Kaya, “Apati” denilen dördüncü evrede ise tepkisizliğin hakim olduğunu, bu evrede duygusal kopma, duyarsızlaşma, donuklaşma, derin bir inançsızlık ve umutsuzluk gözlendiğini anlattı.

Hastanın bu dönemde mesleğini ekonomik ve sosyal güvence için sürdürdüğünü ancak zevk almadığını, böyle bir durumda iş yaşamının kişi için bir doyum ve kendini gerçekleştirme alanı olmaktan uzak bir yer haline geldiğini anlatan Kaya, hastanın sıkıntı ve mutsuzluk veren bir ortamda bulunduğunu söyledi.

Stresli iş tüketiyor

Özelikle acil servislerin çalışma koşulları gereği sıklıkla fiziksel dikkat gerektiren, çalışanlar için sürekli merhamet, sempati ve acıma için ağır yük oluşturan yerler olduğuna dikkati çeken Kaya, bu ortamda çalışmanın yarattığı stresin kişiyi duygusal açıdan güçsüzleştirdiğini ve tükettiğini aktardı.

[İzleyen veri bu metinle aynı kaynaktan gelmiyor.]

(* ===== verification/Externals.v ===== *)
(** * Code outside the repository

    [Externals] gathers the functions of other packages that the operator calls
    and whose result is not an answer of the world: the classification of API
    and gRPC errors, label selectors, [cmp.Diff], [retry.RetryOnConflict].
    They are parameters of the model.  [ExternalLaws] states the documented
    behaviour that theorems rely on; [DocExternals] is a concrete instance that
    satisfies the laws, on which witnesses are evaluated. *)

From S2P Require Import Prelude GoLang Api Effects.

(** One attempt after another, [S n] at most, until the function succeeds or
    fails with an error that is not a conflict. *)
Fixpoint retry_attempts {St} (IsConflict : error → bool) (n : nat)
    (fn : St → prog (option error * St)) (s : St) : prog (option error * St) :=
  '(err, s') ← fn s;
  match err with
  | None => mret (None, s')
  | Some e =>
      match n with
      | S n' => if IsConflict e then retry_attempts IsConflict n' fn s' else mret (Some e, s')
      | 0 => mret (Some e, s')
      end
  end.

Class Externals := {
  (* k8s.io/apimachinery/pkg/api/errors and api/meta *)
  IsNotFound : error → bool;
  IsConflict : error → bool;
  IsAlreadyExists : error → bool;
  IsNoMatchError : error → bool;
  (* google.golang.org/grpc/status: code and message, [None] for "not a gRPC error" *)
  status_FromError : error → option (N * string);
  (* k8s.io/apimachinery/pkg/labels *)
  Selector : Type;
  LabelSelectorAsSelector : LabelSelector → error + Selector;
  Selector_Matches : Selector → gmap string string → bool;
  (* github.com/google/go-cmp: [Diff] under [cmpopts.SortSlices] *)
  cmp_Diff_SortSlices :
    (PersistentVolumeClaim → PersistentVolumeClaim → bool) →
    list PersistentVolumeClaim → list PersistentVolumeClaim → string;
  (* k8s.io/apimachinery/pkg/runtime/schema: how an ObjectKind prints, and
     [GroupVersionKind().Kind], [GroupVersionKind().Version] *)
  ObjectKind_String : TypeMeta → string;
  GVK_Kind : TypeMeta → string;
  GVK_Version : TypeMeta → string;
  (* k8s.io/client-go/util/retry, with [retry.DefaultRetry] *)
  RetryOnConflict : ∀ {St : Type},
    (St → prog (option error * St)) → St → prog (option error * St);
  (* does decoding an answer into an object reuse the array of its slices? *)
  decode_reuses_array : bool;
}.

(** What the packages document.
    - apimachinery: the classification functions see through wrapping and are
      false on errors that are not API statuses;
    - client-go: [RetryOnConflict] calls the function again as long as it
      returns a conflict and attempts remain, and returns its last error. *)
Class ExternalLaws (X : Externals) := {
  retries : nat;
  RetryOnConflict_spec St fn (s : St) :
    RetryOnConflict fn s = retry_attempts IsConflict retries fn s;
  IsConflict_wrap s e : IsConflict (WrapError s e) = IsConflict e;
  IsNotFound_wrap s e : IsNotFound (WrapError s e) = IsNotFound e;
  IsConflict_string s : IsConflict (ErrorString s) = false;
  IsNotFound_string s : IsNotFound (ErrorString s) = false;
  IsNotFound_pv n ns m : IsNotFound (PVDoesNotExist n ns m) = false;
  IsConflict_pv n ns m : IsConflict (PVDoesNotExist n ns m) = false;
  IsNotFound_not_conflict e : IsNotFound e = true → IsConflict e = false;
}.

(** An error classifier applied to an [error] that may be nil. *)
Definition on_err (f : error → bool) (e : option error) : bool :=
  match e with Some e => f e | None => false end.

(** ** Rules for [RetryOnConflict] *)

Section Retry.
Context `{ExternalLaws} {St : Type}.
Implicit Types (fn : St → prog (option error * St)).

(** [I] holds before every attempt. *)
Lemma wp_retry (G : history → call → Prop) (Q : history → option (option error * St) → Prop)
    (I : history → St → Prop) fn s tr :
  (∀ tr s, I tr s →
     wp G (λ tr', after
             (λ r, Q tr' (Some r) ∧
                   ∀ e, fst r = Some e → IsConflict e = true → I tr' (snd r))
             (Q tr' None)) (fn s) tr) →
  I tr s → wp G Q (RetryOnConflict fn s) tr.
Proof.
  intros Hfn. rewrite RetryOnConflict_spec. revert s tr.
  induction retries as [|n IH]; intros s tr HI; cbn [retry_attempts];
    apply wp_bind; (eapply wp_mono; [by apply Hfn|]);
    intros tr' [[err s']|]; try done; cbn; intros [HQ HI'];
    destruct err as [e|]; try done.
  destruct (IsConflict e) eqn:He; [|done]. apply IH. eauto.
Qed.

Lemma triple_retry (S : call → Prop) (Q : option (option error * St) → Prop)
    (I : St → Prop) fn s :
  (∀ s, I s →
     triple S (after (λ r, Q (Some r) ∧ (is_Some (fst r) → I (snd r))) (Q None)) (fn s)) →
  I s → triple S Q (RetryOnConflict fn s).
Proof.
  intros Hfn. rewrite RetryOnConflict_spec. revert s.
  induction retries as [|n IH]; intros s HI; cbn [retry_attempts];
    apply triple_bind; (eapply triple_mono; [by apply Hfn|done|]);
    intros [[err s']|]; try done; cbn; intros [HQ HI'];
    destruct err as [e|]; try done.
  destruct (IsConflict e) eqn:He; [|done]. apply IH. eauto.
Qed.

(** A retried operation makes the calls of its attempts and returns when they do. *)
Lemma triple_retry_returns (S S' : call → Prop) (Q : option (option error * St) → Prop) fn s :
  (∀ s, Spec (fn s) S returns) → covers S S' → (∀ r, Q (Some r)) →
  triple S' Q (RetryOnConflict fn s).
Proof.
  intros Hfn HS HQ. apply (triple_retry _ _ (λ _, True)); [|done].
  intros s' _. eapply triple_spec; [apply Hfn|done|]. outcome_cases. by split.
Qed.

Lemma along_retry ok (Q : option (option error * St) → Prop) (I : St → Prop) fn s :
  (∀ s, I s →
     along ok (after (λ r, Q (Some r) ∧
                           ∀ e, fst r = Some e → IsConflict e = true → I (snd r))
                 (Q None)) (fn s)) →
  I s → along ok Q (RetryOnConflict fn s).
Proof.
  intros Hfn. rewrite RetryOnConflict_spec. revert s.
  induction retries as [|n IH]; intros s HI; cbn [retry_attempts];
    apply along_bind; (eapply along_mono; [by apply Hfn|]);
    intros [[err s']|]; try done; cbn; intros [HQ HI'];
    destruct err as [e|]; try done.
  destruct (IsConflict e) eqn:He; [|done]. apply IH. eauto.
Qed.

(** A first attempt that succeeds is the whole retry. *)
Lemma run_retry_ok {W} (h : handler W) fn s w s' :
  run_outcome h (fn s) w = Some (None, s') →
  run h (RetryOnConflict fn s) w = run h (fn s) w.
Proof.
  intros Hout. rewrite RetryOnConflict_spec.
  assert (retry_attempts IsConflict retries fn s =
          '(err, s') ← fn s;
          match err with
          | None => mret (None, s')
          | Some e =>
              match retries with
              | S n' => if IsConflict e then retry_attempts IsConflict n' fn s'
                        else mret (Some e, s')
              | 0 => mret (Some e, s')
              end
          end) as -> by (by destruct retries).
  rewrite run_bind. unfold run_outcome in Hout.
  destruct (run h (fn s) w) as [[tr o] w']. simpl in Hout. subst o. cbn.
  by rewrite app_nil_r.
Qed.
End Retry.

(** ** A concrete instance *)

Module DocExternals.
Local Open Scope string_scope.

(** The code of the API status behind an error. *)
Fixpoint reason (e : error) : string :=
  match e with
  | ExternalError code _ => code
  | WrapError _ e' => reason e'
  | _ => ""
  end.

Definition has_reason (r : string) (e : error) : bool := bool_decide (reason e = r).

Definition requirement_matches (r : LabelSelectorRequirement) (ls : gmap string string)
  : option bool :=
  let v := ls !! lsr_Key r in
  let among := match v with Some x => bool_decide (x ∈ lsr_Values r) | None => false end in
  if bool_decide (lsr_Operator r = "In") then Some among
  else if bool_decide (lsr_Operator r = "NotIn") then Some (negb among)
  else if bool_decide (lsr_Operator r = "Exists")
       then Some (match v with Some _ => true | None => false end)
  else if bool_decide (lsr_Operator r = "DoesNotExist")
       then Some (match v with Some _ => false | None => true end)
  else None.

Definition as_selector (s : LabelSelector) : error + (gmap string string → bool) :=
  if forallb (λ r, match requirement_matches r ∅ with Some _ => true | None => false end)
       (ls_MatchExpressions s)
  then inr (λ ls,
         forallb (λ kv, bool_decide (ls !! fst kv = Some (snd kv)))
           (map_to_list (ls_MatchLabels s)) &&
         forallb (λ r, match requirement_matches r ls with Some b => b | None => false end)
           (ls_MatchExpressions s))
  else inl (ErrorString "not a valid label selector operator").

(** Insertion sort, stable, by the given order. *)
Fixpoint insert_by {A} (less : A → A → bool) (x : A) (l : list A) : list A :=
  match l with
  | [] => [x]
  | y :: l' => if less y x then y :: insert_by less x l' else x :: l
  end.

Definition sort_by {A} (less : A → A → bool) (l : list A) : list A :=
  foldr (insert_by less) [] l.

Definition diff (less : PersistentVolumeClaim → PersistentVolumeClaim → bool)
    (x y : list PersistentVolumeClaim) : string :=
  if decide (sort_by less x = sort_by less y) then "" else "- x + y".

Definition externals : Externals := {|
  IsNotFound := has_reason "NotFound";
  IsConflict := has_reason "Conflict";
  IsAlreadyExists := has_reason "AlreadyExists";
  IsNoMatchError := has_reason "NoMatch";
  status_FromError e :=
    match e with ExternalError "Internal" m => Some (13%N, m) | _ => None end;
  Selector := gmap string string → bool;
  LabelSelectorAsSelector := as_selector;
  Selector_Matches s := s;
  cmp_Diff_SortSlices := diff;
  ObjectKind_String := tm_Kind;
  GVK_Kind := tm_Kind;
  GVK_Version := tm_APIVersion;
  RetryOnConflict St := retry_attempts (has_reason "Conflict") 4;
  decode_reuses_array := true;
|}.

Lemma laws : ExternalLaws externals.
Proof.
  refine {| retries := 4 |}; try done.
  simpl. unfold has_reason. intros e. rewrite bool_decide_eq_true.
  intros ->. done.
Defined.
End DocExternals.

Doç. Dr. Burhanettin Kaya, destek sistemlerinin olmamasının da tükenmişliği artırdığını, işe devamlılığın ve üretkenliğin azalmasına yol açtığını ifade ederek, “Tükenmişlik ‘bulaşıcı’ bir durumdur. Tükenmiş bireylerin bulunduğu ortamlarda bu süreç diğer bireyleri de etkileyebilmekte ve onların da tükenmişlik yaşamalarını kolaylaştırmaktadır” diye konuştu.